The problem with this culture stems from two perfect tides:
A) The tide of Capitalist as interpreted by the keepers at the gates collecting the profits;
B) The tide of Religion as interpreted by the keepers at the gates collecting the tolls for control and manipulation
Put these two tides together, and you have a misguided system that honors profits and hypocrisy over long-term sustainability that would perpetuate many generations of truly spiritual individuals who were intelligent, insightful, and influential. But as Ryn’s article was adept at pointing out in clearly concise language and knowledge, Greed (the True God of this ‘Christian’ nation..) remains the high King that denies the humane effort to provide health to all who resides upon the soils of the ‘Land of the Free; Home of the Brave’….
And while men and women die on foreign soils to secure our ‘freedoms’, the Pols continues to deny true freedoms in providing basic health care for men, women, and children….
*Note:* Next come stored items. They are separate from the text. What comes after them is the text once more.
Lemma recovery c cmd :
  reachable c ->
  (forall j, j ∈ Q ->
     (ps_current_term (durable (disk (slots c j))) + 1 < u64_max)%N /\
     (N.of_nat (length (ps_log (durable (disk (slots c j))))) + 3 <= vector_max)%N) ->
  can c (fun c' => exists i idx T, i ∈ Q /\ (i, mkCommitted idx T cmd) ∈ published c' /\
    forall j, j ∈ Q -> (ps_current_term (durable (disk (slots c j))) < T)%N).
Proof.
  intros Hr Hbound. eapply can_bind; [apply (reboot_all (elements Q) c Hr (NoDup_elements Q))|].
  { intros j Hj%elem_of_elements. split; [done|]. destruct (Hbound j Hj). lia. }
  intros c1 Hl1 [_ Hall]. pose proof (leads_reachable _ _ Hr Hl1) as Hr1.
  eapply can_bind; [apply (leader_recovers c1 Hr1)|].
  { intros j Hj. destruct (Hall j) as (n & Hn & Hrb); [by apply elem_of_elements|].
    exists n. split; [done|]. destruct (Hbound j Hj). by apply (rebooted_ready c c1 j n). }
  intros c2 Hl2 (i & T & n & Hi & Hpres & Hmax & HT).
  eapply can_bind; [by apply (proposal_commits c2 i T n cmd (leads_reachable _ _ Hr1 Hl2))|].
  intros c3 _ (idx & Hpub). apply can_ret. exists i, idx, T. split; [done|]. split; [done|].
  intros j Hj. destruct (Hall j) as (m & Hm & Hrb); [by apply elem_of_elements|].
  rewrite <- (rb_term _ _ _ Hrb). specialize (HT j Hj). unfold term_at in HT. by rewrite Hm in HT.
Qed.

(** C11: fault tolerance.  From every reachable state of the cluster, whatever
    crashed, was lost or diverged before, the members of any majority [Q] can by
    their own steps commit any command: there is a schedule of restarts, timeouts,
    proposals and deliveries of messages that were sent, of nodes of [Q] alone, at
    the end of which a member of [Q] has handed the command to its state machine,
    in a term above every term on the disks of [Q].  Only a storage can prevent it:
    otherwise the schedule ends before an event of a member of [Q] that throws what
    a save threw, or whose storage does not open.  It needs a second member and
    room for two entries and two terms on these disks. *)
Theorem majority_recovers c cmd :
  reachable c ->
  (forall j, j ∈ Q ->
     (ps_current_term (durable (disk (slots c j))) + 1 < u64_max)%N /\
     (N.of_nat (length (ps_log (durable (disk (slots c j))))) + 3 <= vector_max)%N) ->
  exists es c', run_events members config es c = Some c' /\ Forall (fun e => event_node e ∈ Q) es /\
    ((exists i idx T, i ∈ Q /\ (i, mkCommitted idx T cmd) ∈ published c' /\
        forall j, j ∈ Q -> (ps_current_term (durable (disk (slots c j))) < T)%N) \/
     exists e, event_node e ∈ Q /\ enabled members e c' = true /\ storage_fault c' e).
Proof.
  intros Hr Hbound. destruct (recovery c cmd Hr Hbound) as (c' & (es & Hes & HQs) & Hend).
  by exists es, c'.
Qed.
End recovery.

(** ** A concrete recovery *)

(** A storage that does not fail prevents nothing. *)
Lemma reliable_no_fault {St E} `{HSt : RaftStorage St} `{HR : !ReliableStorage St} `{HE : RandomEngine E}
    (c : Cluster St E) e : ~ storage_fault c e.
Proof.
  intros [i call n n' x _ _ (ps & st & st' & Hx)|j st st' x _ Hx]; [by apply save_reliable in Hx|].
  by apply reopen_reliable in Hx.
Qed.

(** Node 2, which leads term 3, dies; nodes 1 and 3 have diverged. *)
Definition demo_orphaned : Cluster InMemoryRaftStorage N := demo_run (demo_diverge ++ [Kill 2]).
Definition demo_survivors : gset NodeId := {[1%N; 3%N]}.

Lemma majority_recovers_witness :
  exists es c', run_events demo_members demo_config es demo_orphaned = Some c' /\
    Forall (fun e => event_node e ∈ demo_survivors) es /\
    exists i idx T, i ∈ demo_survivors /\ (i, mkCommitted idx T (bytes_of "z=9")) ∈ published c' /\
      forall j, j ∈ demo_survivors -> (ps_current_term (durable (disk (slots demo_orphaned j))) < T)%N.
Proof.
  destruct (majority_recovers demo_members demo_config demo_survivors demo_cluster_config) with
    (c := demo_orphaned) (cmd := bytes_of "z=9") as (es & c' & Hes & HQ & [Hdone|(e & _ & _ & Hf)]).
  - unfold demo_survivors. set_solver.
  - vm_compute. lia.
  - vm_compute. lia.
  - demo_reach.
  - intros j [->%elem_of_singleton| ->%elem_of_singleton]%elem_of_union; vm_compute; split; done.
  - by exists es, c'.
  - by apply reliable_no_fault in Hf.
Defined.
Should the Pols carry us to Afghanistan where we could be kindly sacrificed instead of being strung on like we are being strung out ? Strung out on broken promises by well groomed talking heads that are careerist at best, and ignorant at worst…
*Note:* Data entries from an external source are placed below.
Lemma follow_stutter d c i r r' ms :
  deploys d c -> i ∈ members -> hosts d i = Running r -> raft_node_ r' = raft_node_ r ->
  (forall m, m ∈ ms -> m ∈ network c) -> host_ok i (wire d ++ ms) r' ->
  follows (set_host i (Running r') ms d) c.
Proof.
  intros Hd Hi Hr Hn Hms Hok. exists c. split; [done|]. apply (deploys_move d c); try done.
  - rewrite (dp_slots _ _ Hd i Hi), Hr. simpl. by rewrite Hn.
  - by intros r0 [= <-].
Qed.

Lemma follow_death d c i r st :
  deploys d c -> i ∈ members -> hosts d i = Running r -> st = storage_ (raft_node_ r) ->
  follows (set_host i (Halted st) [] d) c.
Proof.
  intros Hd Hi Hr ->. pose proof (dp_slots _ _ Hd i Hi) as Hs. rewrite Hr in Hs. simpl in Hs.
  eexists. split; [apply rtc_once; by apply kill_step|]. apply (deploys_move d c); simpl; try done.
  - by rewrite fn_lookup_insert.
  - intros j Hj. by rewrite fn_lookup_insert_ne.
  - set_solver.
Qed.

(** A call that returns, with the outputs [out] of the cluster's model of it. *)
Lemma follow_call d c i r call n' out r' ms :
  deploys d c -> i ∈ members -> hosts d i = Running r -> call_enabled call (raft_node_ r) (network c) = true ->
  call_io call (raft_node_ r) = (n', Ret (out, [])) -> raft_node_ r' = n' ->
  (forall m, m ∈ ms -> m ∈ out) -> host_ok i (wire d ++ ms) r' ->
  follows (set_host i (Running r') ms d) c.
Proof.
  intros Hd Hi Hr He Hio Hn Hms Hok. pose proof (dp_slots _ _ Hd i Hi) as Hs. rewrite Hr in Hs. simpl in Hs.
  pose proof (call_step c i _ call Hi Hs He) as Hstep. rewrite Hio in Hstep.
  eexists. split; [by apply rtc_once|]. apply (deploys_move d c); simpl; try done.
  - rewrite fn_lookup_insert. simpl. by rewrite Hn.
  - intros j Hj. by rewrite fn_lookup_insert_ne.
  - intros m Hm. apply elem_of_app. by left.
  - intros m Hm. apply elem_of_app. right. by apply Hms.
  - by intros r0 [= <-].
Qed.

(** A call that fails ends the process. *)
Lemma follow_failure d c i r call n' f :
  deploys d c -> i ∈ members -> hosts d i = Running r -> call_enabled call (raft_node_ r) (network c) = true ->
  call_io call (raft_node_ r) = (n', Fail f) -> follows (set_host i (Halted (storage_ n')) [] d) c.
Proof.
  intros Hd Hi Hr He Hio. pose proof (dp_slots _ _ Hd i Hi) as Hs. rewrite Hr in Hs. simpl in Hs.
  pose proof (call_step c i _ call Hi Hs He) as Hstep. rewrite Hio in Hstep.
  eexists. split; [by apply rtc_once|]. apply (deploys_move d c); simpl; try done.
  - by rewrite fn_lookup_insert.
  - intros j Hj. by rewrite fn_lookup_insert_ne.
  - set_solver.
Qed.

(** The state a step leaves behind, as an update of the deployment. *)
Definition after_step i d (x : Outcome St E * list Message) : Deployment :=
  match x with
  | (Alive r', ms) => set_host i (Running r') ms d
  | (Died st, _) => set_host i (Halted st) [] d
  end.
This is a tough one, because health insurance is unlike all other insurances out there today. When do you rely on car insurance? When you’re in an accident, which is (hopefully) not a regular occurrence. You don’t expect your auto insurance to pay for routine maintenance or fuel costs. The same for home insurance — you don’t charge the maintenance costs of cleaning supplies, lawncare, etc. to your home insurance.
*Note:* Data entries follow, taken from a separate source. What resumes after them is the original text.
Lemma makeBatches_length records :
  List.length (makeBatches records) = (List.length records + 4) / 5.
Proof.
  funelim (makeBatches records); [reflexivity|].
  change (drop BATCH_SIZE (q :: qs)) with (drop 4 qs).
  cbn [List.length]. rewrite H, length_drop.
  destruct (le_lt_dec 4 (List.length qs)) as [Hge|Hlt].
  - replace (S (List.length qs) + 4) with ((List.length qs - 4 + 4) + 1 * 5) by lia.
    rewrite Nat.div_add by lia. lia.
  - replace (List.length qs - 4) with 0 by lia.
    destruct qs as [|? [|? [|? [|? qs]]]]; cbn in *; try reflexivity; lia.
Qed.

Lemma makeBatches_sizes records :
  Forall (fun batch => 1 <= List.length batch <= BATCH_SIZE) (makeBatches records).
Proof.
  funelim (makeBatches records); [constructor|].
  change (drop BATCH_SIZE (q :: qs)) with (drop 4 qs).
  constructor; [|exact H].
  rewrite length_take. cbn [List.length]. unfold BATCH_SIZE. lia.
Qed.

(** The first [k] batches are the batches of the first [5 k] records. *)
Lemma makeBatches_take k : forall records,
  take k (makeBatches records) = makeBatches (take (BATCH_SIZE * k) records).
Proof.
  induction k as [|k IH]; intros records.
  - rewrite Nat.mul_0_r, !firstn_O. by rewrite makeBatches_nil.
  - destruct records as [|q qs]; [by rewrite take_nil, makeBatches_nil|].
    rewrite makeBatches_cons. cbn [take]. rewrite IH.
    replace (BATCH_SIZE * S k) with (BATCH_SIZE + BATCH_SIZE * k) by lia.
    change (take (BATCH_SIZE + BATCH_SIZE * k) (q :: qs))
      with (q :: take (4 + BATCH_SIZE * k) qs).
    rewrite makeBatches_cons. f_equal.
    + change (q :: take (4 + BATCH_SIZE * k) qs)
        with (take (BATCH_SIZE + BATCH_SIZE * k) (q :: qs)).
      rewrite take_take. by rewrite Nat.min_l by lia.
    + change (q :: take (4 + BATCH_SIZE * k) qs)
        with (take (BATCH_SIZE + BATCH_SIZE * k) (q :: qs)).
      f_equal. rewrite skipn_firstn_comm. f_equal. lia.
Qed.

Lemma makeBatches_started records started :
  concat (take started (makeBatches records)) = take (BATCH_SIZE * started) records.
Proof. by rewrite makeBatches_take, makeBatches_concat. Qed.

End BatchingFacts.

(** X11.  [makeBatches] cuts the records into consecutive batches of
    five, the last one holding what is left: the batches put together
    are the records, there are [ceil(n / 5)] of them, each has between
    one and five records, and the first [k] batches are the first [5 k]
    records. *)
Theorem makeBatches_partition :
  forall (records : list InputRecord.t) (k : nat),
    concat (makeBatches records) = records /\
    List.length (makeBatches records) = (List.length records + 4) / 5 /\
    Forall (fun batch => 1 <= List.length batch <= 5) (makeBatches records) /\
    concat (take k (makeBatches records)) = take (5 * k) records /\
    (k < List.length (makeBatches records) ->
     Forall (fun batch => List.length batch = 5) (take k (makeBatches records))).
Proof.
  intros records k.
  split; [apply makeBatches_concat|]. split; [apply makeBatches_length|].
  split; [apply makeBatches_sizes|]. split; [apply makeBatches_started|].
  revert records. induction k as [|k IH]; intros records Hk; [constructor|].
  destruct records as [|q qs]; [rewrite makeBatches_nil in Hk; cbn in Hk; lia|].
  rewrite makeBatches_cons in *. cbn [take List.length] in *.
  assert (Hk' : k < List.length (makeBatches (drop BATCH_SIZE (q :: qs)))) by lia.
  constructor; [|by apply IH].
  rewrite length_take.
  rewrite makeBatches_length, length_drop in Hk'. cbn [List.length] in *.
  unfold BATCH_SIZE in *.
  destruct (le_lt_dec 5 (S (List.length qs))) as [Hge|Hlt]; [lia|].
  replace (S (List.length qs) - 5) with 0 in Hk' by lia. cbn in Hk'. lia.
Qed.

Lemma makeBatches_partition_witness :
  let records := repeat Examples.alice 12 in
  List.length (makeBatches records) = 3 /\
  Forall (fun batch => List.length batch = 5) (take 2 (makeBatches records)).
Proof.
  cbv zeta.
  destruct (makeBatches_partition (repeat Examples.alice 12) 2) as (_ & Hlen & _ & _ & Hfull).
  split; [rewrite Hlen; reflexivity|]. apply Hfull. rewrite Hlen. cbn. lia.
Defined.

Section LoopFacts.

Variable env : Env.

Lemma processBatch_world batch w :
  exists results evs,
    processBatch env batch w = (Return results, extend w evs) /\
    Permutation (List.map identity_of_result results) (List.map identity_of_input batch) /\
    Forall well_formed_record results.
Proof.
  destruct (processBatch_detail env batch w)
    as (late & segments & resolution & Hrun & _ & _ & Hwe & _ & _ & _ & _ & Hwl & _).
  destruct (processBatch_spec env batch w)
    as (flags & early' & late' & w' & Hrun' & Hlen & Hearly & Hlate & _).
  rewrite Hrun in Hrun'. injection Hrun' as Hres _.
  eexists _, _. split; [exact Hrun|].
  split; [|by apply Forall_app].
  rewrite Hres, map_app, Hearly, Hlate, <- map_app.
  apply Permutation_map. by apply pick_Permutation.
Qed.

(** The loop over the batches: it either starts every batch and leaves
    the checkpoint alone, or finds the flag cleared at the head of a
    batch, writes the index of that batch's first record as its last
    action, and stops. *)
Lemma runBatches_detail startIndex batches : forall i currentResults w,
  exists started results evs w',
    runBatches env startIndex batches i currentResults w
    = (Return (currentResults ++ results), w') /\
    started <= List.length batches /\
    Permutation (List.map identity_of_result results)
                (List.map identity_of_input (concat (take started batches))) /\
    Forall well_formed_record results /\
    (started = List.length batches -> w' = extend w evs) /\
    (started < List.length batches ->
     let content := JSON_stringify env
                      (progressObject (startIndex + Z.of_nat (i + started)
                                                    * Z.of_nat BATCH_SIZE)) in
     isProcessing env (trace w ++ evs) = false /\
     w' = {| trace := trace w ++ evs ++ [EvWriteProgress content];
             progress_json := if can_write_progress env (trace w ++ evs)
                              then Some content else progress_json w |}).
Proof.
  induction batches as [|batch rest IH]; intros i currentResults w.
  - exists 0, [], [], w. cbn. rewrite app_nil_r.
    split; [reflexivity|]. split; [lia|]. split; [constructor|].
    split; [constructor|].
    split; [intros _; by rewrite extend_nil|intros; lia].
  - cbn [runBatches]. unfold bind at 1. unfold history at 1.
    destruct (isProcessing env (trace w)) eqn:Hgo; cbn [negb].
    + destruct (processBatch_world batch w)
        as (batchResults & evs1 & Hrun & Hperm1 & Hwf1).
      unfold bind at 1. rewrite Hrun.
      unfold bind at 1. unfold history at 1.
      set (pause := if Nat.ltb 0 (List.length rest)
                       && isProcessing env (trace (extend w evs1))
                    then sleep (RETRY_CONFIG.initialDelay * 2) else ret tt).
      assert (Hpause : exists evs2, pause (extend w evs1)
                                    = (Return tt, extend w (evs1 ++ evs2))).
      { subst pause. destruct (_ && _); unfold sleep, emit, ret.
        - exists [EvSleep (RETRY_CONFIG.initialDelay * 2)].
          by rewrite record_extend, extend_extend.
        - exists []. by rewrite app_nil_r. }
      destruct Hpause as [evs2 Hpause]. unfold bind at 1. rewrite Hpause.
      destruct (IH (S i) (currentResults ++ batchResults) (extend w (evs1 ++ evs2)))
        as (started & results & evs & w' & Hrest & Hle & Hperm & Hwf & Hall & Hstop).
      exists (S started), (batchResults ++ results), ((evs1 ++ evs2) ++ evs), w'.
      rewrite Hrest, <- app_assoc. split; [reflexivity|].
      split; [cbn; lia|].
      split; [cbn [take concat]; rewrite !map_app; by apply Permutation_app|].
      split; [by apply Forall_app|].
      split.
      * intros Hs. rewrite Hall by (cbn in Hs; lia). by rewrite extend_extend.
      * intros Hs. cbv zeta.
        destruct Hstop as [Hflag Hw]; [cbn in Hs; lia|].
        cbn [extend trace progress_json] in Hflag, Hw.
        replace (i + S started) with (S i + started) by lia.
        rewrite <- !app_assoc in *.
        split; [exact Hflag|]. exact Hw.
    + unfold bind, saveProgress, ret.
      exists 0, [], []. rewrite !app_nil_r.
      destruct (can_write_progress env (trace w)); eexists;
        (split; [reflexivity|]); cbn [List.length];
        (split; [lia|]); (split; [constructor|]); (split; [constructor|]);
        (split; [intros; lia|]); intros _; cbv zeta; (split; [exact Hgo|]);
        rewrite Nat.add_0_r; reflexivity.
Qed.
Yet health insurance is supposed to pay for the bulk of medical costs, all the way from routine checkups, prescription medicines, to major illnesses or babies. And the fact of economics is — There Is No Such Thing As A Free Lunch. Somebody has to pay those costs somewhere.
I remember when I lived in Europe, I was totally shocked to find that you had to ask the pharmacist for items such as tylenol and ibuprophen. The pharmacy hours were limited; closed at noon, open at 2, and closed at 6 or 7. There was only one 24 hour pharmacy open for emergencies, and that could be across town. It wasn’t like you could run and pluck Children’s Tylenol off the shelf at 2am at the Walgreen’s down the street when your sick child was running fever.
The current system is no doubt flawed, and costs are skyrocketing. Not to mention you cannot get treatment if you have no insurance, or even if you’re not a regular patient of a certain doctor (thanks, med. malpractice lawyers!). Yet there is no easy fix and looking at other cultures, one must consider the Entire Culture, not just its health care system.